Perhaps to allow a new/ modern presentation. 
Judging by the comments so far, it will likely be well received. My hope it that the iconic/ original design will still be available. Even the prior limited edition pieces incorporated the hammered motifs.


----------



## SDC2003

Hmm new design is interesting but I prefer to current one. I don’t see the resemblance to the imperial pre-world war II Japanese flag - not even close IMO.


----------



## voodoodoll2005

SDC2003 said:


> Hmm new design is interesting but I prefer to current one. I don’t see the resemblance to the imperial pre-world war II Japanese flag - not even close IMO.


I agree. The sunburst is a very common design. You see it in mirrors, interior decorations, etc all the time.


----------



## Meowwu

I think the starburst design is quite cute, something different and geometric compared to VCA’s current designs. That said I think the hammered look is so quaint essentially Alhambra gold looks and for that reason, I also love it. Lol. There is no way out for me. 

My plan is, if they will retain the hammer look for rosegold, then I will acquire the hammered alhambra in rosegold.


----------



## MYH

I like the new sunshine rays. It’s got an Art Deco look to it. And I think will catch the light beautifully. Of course it needs to be perfectly done to look classy. I’m keeping my fingers crossed!


----------



## Lisa-SH

SDC2003 said:


> Hmm new design is interesting but I prefer to current one. I don’t see the resemblance to the imperial pre-world war II Japanese flag - not even close IMO.


It could be just me, my first impression when seeing the design that posted here. Must be watching too many Netflix & Amazon Prime TV series...i.e. "The Man in the high castle"...etc.


----------



## Zais5




----------



## swisshera

Zais5 said:


> View attachment 4200911
> View attachment 4200912


Congrats! It sounds like you did indeed get your hands on them! My store told me they received mine too but not ready to send yet. I am glad that you can take her home so soon  Wait - did you ask for the Turquoise too? Congrats!!


----------



## Suzie

Zais5 said:


> View attachment 4200911
> View attachment 4200912


What a stunning beauty.


----------



## park56

Zais5 said:


> View attachment 4200911
> View attachment 4200912


That’s breathtaking!


----------



## jpezmom

MYH said:


> I like the new sunshine rays. It’s got an Art Deco look to it. And I think will catch the light beautifully. Of course it needs to be perfectly done to look classy. I’m keeping my fingers crossed!

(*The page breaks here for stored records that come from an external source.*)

(** C6, as the code has it: when the counting rule says no,
    [registerFailed] replaces the last error and leaves every count and the
    assertion log as they were; the entry of the audit log comes from
    [logAssertResult], a call of its own, which appends exactly one entry and
    changes no count. *)
Theorem registerFailed_suppressed
        (r : Reporter.t) (err : Reporter.Err)
        (result : Reporter.AssertResult) :
  JS.toBoolean (Reporter.shouldIncrementTotalCount r err) = false ->
  let before := Spec.ledger r in
  let after := Spec.ledger (Reporter.registerFailed err r) in
  let logged :=
    Spec.ledger (Reporter.logAssertResult result
                                          (Reporter.registerFailed err r)) in
  Reporter.failed after = Reporter.failed before /\
  Reporter.passed after = Reporter.passed before /\
  Reporter.errors after = Reporter.errors before /\
  Reporter.skipped after = Reporter.skipped before /\
  Reporter.assertions after = Reporter.assertions before /\
  Reporter.lastError after = Some err /\
  Reporter.assertions logged = JS.push (Reporter.assertions before) result /\
  List.length (Reporter.assertions logged)
  = S (List.length (Reporter.assertions before)) /\
  Reporter.failed logged = Reporter.failed before.
Proof.
  intros Hno before after logged.
  subst before after logged.
  rewrite logAssertResult_ledger, registerFailed_ledger, Hno. simpl.
  repeat split.
  unfold JS.push. rewrite length_app. simpl. lia.
Qed.
Definition sampleAcquireError : Watch.Event :=
  Watch.mkEvent (VString "AcquireError")
    (VObject
       (PCons "transaction" (VString "T9")
          (PCons "reason" (VString "user_install_error")
             (PCons "acquireRefId" (VString "TX1") PNil)))).

Definition sampleExtendSuccess : Watch.Event :=
  Watch.mkEvent (VString "ExtendSuccess")
    (VObject
       (PCons "transaction" (VString "T9")
          (PCons "expiryMoment" (VNumber 42%float)
             (PCons "extendRefId" (VString "TX1") PNil)))).

(** An event of another request. *)
Definition sampleOtherSuccess : Watch.Event :=
  Watch.mkEvent (VString "AcquireSuccess")
    (VObject (PCons "acquireRefId" (VString "TX0") PNil)).

(** Histories whose queries take 10 ms and whose extractions take 1 ms:
    one that answers in the given pass with the given event, after a
    transaction without an event and an event of another request, and one
    that never answers. *)
Definition answeringIn (pass : nat) (answer : Watch.Event) (i : nat) : Watch.Poll :=
  Watch.mkPoll 10
    ((1%N, None) :: (1%N, Some sampleOtherSuccess)
     :: (if Nat.eqb i pass then [(1%N, Some answer)] else [])).

Definition neverAnswering (i : nat) : Watch.Poll :=
  Watch.mkPoll 10 [(1%N, None); (1%N, Some sampleOtherSuccess)].

End Sample.

(* ================================================================== *)
(** ** Vocabulary of the properties *)
(* ================================================================== *)

Module Vocabulary.

(** The five key prefixes and the twenty well-known keys of a table. *)
Definition prefixes (K : HookStateKeysT) : list string :=
  [PREFIX_HOST_ADDR K; PREFIX_HOST_TOKENID K; PREFIX_TRANSFEREE_ADDR K;
   PREFIX_CANDIDATE_OWNER K; PREFIX_CANDIDATE_ID K].

Definition wellKnownKeys (K : HookStateKeysT) : list string :=
  [HOST_COUNT K; MOMENT_BASE_INFO K; HOST_REG_FEE K; MAX_REG K; REWARD_INFO K;
   EVR_ISSUER_ADDR K; FOUNDATION_ADDR K; MOMENT_SIZE K; HOST_HEARTBEAT_FREQ K;
   MINT_LIMIT K; FIXED_REG_FEE K; LEASE_ACQUIRE_WINDOW K; REWARD_CONFIGURATION K;
   MAX_TOLERABLE_DOWNTIME K; MOMENT_TRANSIT_INFO K; MAX_TRX_EMISSION_FEE K;
   REGISTRY_ADDR K; HEARTBEAT_ADDR K; GOVERNANCE_CONFIGURATION K; GOVERNANCE_INFO K].

(** A key no entry of the table recognises: its first four bytes are none
    of the prefixes and it is none of the well-known keys. *)
Definition unrecognized (K : HookStateKeysT) (stateKey : Buffer) : Prop :=
  Forall (fun p => firstn 4 stateKey <> fromHex p) (prefixes K) /\
  Forall (fun k => stateKey <> fromHex k) (wellKnownKeys K).

Definition invalidStateKey : Exn := Thrown "Validation Error" "Invalid state key.".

I hope our store gets this as I can’t wait for you to try it on.  I think it would be a wonder addition to your beautiful VCA collection!


----------



## luckylove

restricter said:


> Do we know if the guilloche will be offered as a single motif?  Asking for a friend...
> 
> 
> 
> 
> 
> 
> 
> 
> 
> View attachment 4197708



Ok... just tuning back into this thread after being away... Can I just say that your kitty is absolutely darling and definitely steals the show in any photo!! Ok... back to jewelry; I have a lot to catch up on!


----------



## BigAkoya

There is a new VCA book celebrating 50 years of Alhambra... great coffee book.  If you did not get one from your SA, you can order it on amazon.  Here is the book and some great photos.  

I thought I would share and hope you find it useful.  

Van Cleef & Arpels: Alhambra https://www.amazon.com/dp/2365111912/ref=cm_sw_r_sms_c_api_W9vQBb18DHAK8


----------



## pigleto972001

It is awesome. They gave me one when I got my bracelet. My fave pic is of the magic necklace. I hope one day I can get it


----------



## Stardust Andromeda

Zais5 said:


> View attachment 4200911
> View attachment 4200912


Fabulous photos. I have now been given the opportunity to pick up the turquoise watch but I already have the turquoise bracelet so I am really undecided. A lapis watch would have matched my current collection better. Dilemma ...


----------



## ccfun

Stardust Andromeda said:


> Fabulous photos. I have now been given the opportunity to pick up the turquoise watch but I already have the turquoise bracelet so I am really undecided. A lapis watch would have matched my current collection better. Dilemma ...


Go for it, by all means!


----------



## MYH

Guilloche question - besides a bracelet, does anyone know for certain if it will come as a 10 motif necklace, pendant, earrings or ring? All vintage size?


----------



## Alena21

MYH said:


> Guilloche question - besides a bracelet, does anyone know for certain if it will come as a 10 motif necklace, pendant, earrings or ring? All vintage size?


I'm sure in time they will have all of  these


----------



## kimber418

Does anyone know if Hong Kong still has any of the Blue Agate?   Thanks so much if anyone knows!


----------



## Candice0985

MYH said:


> Guilloche question - besides a bracelet, does anyone know for certain if it will come as a 10 motif necklace, pendant, earrings or ring? All vintage size?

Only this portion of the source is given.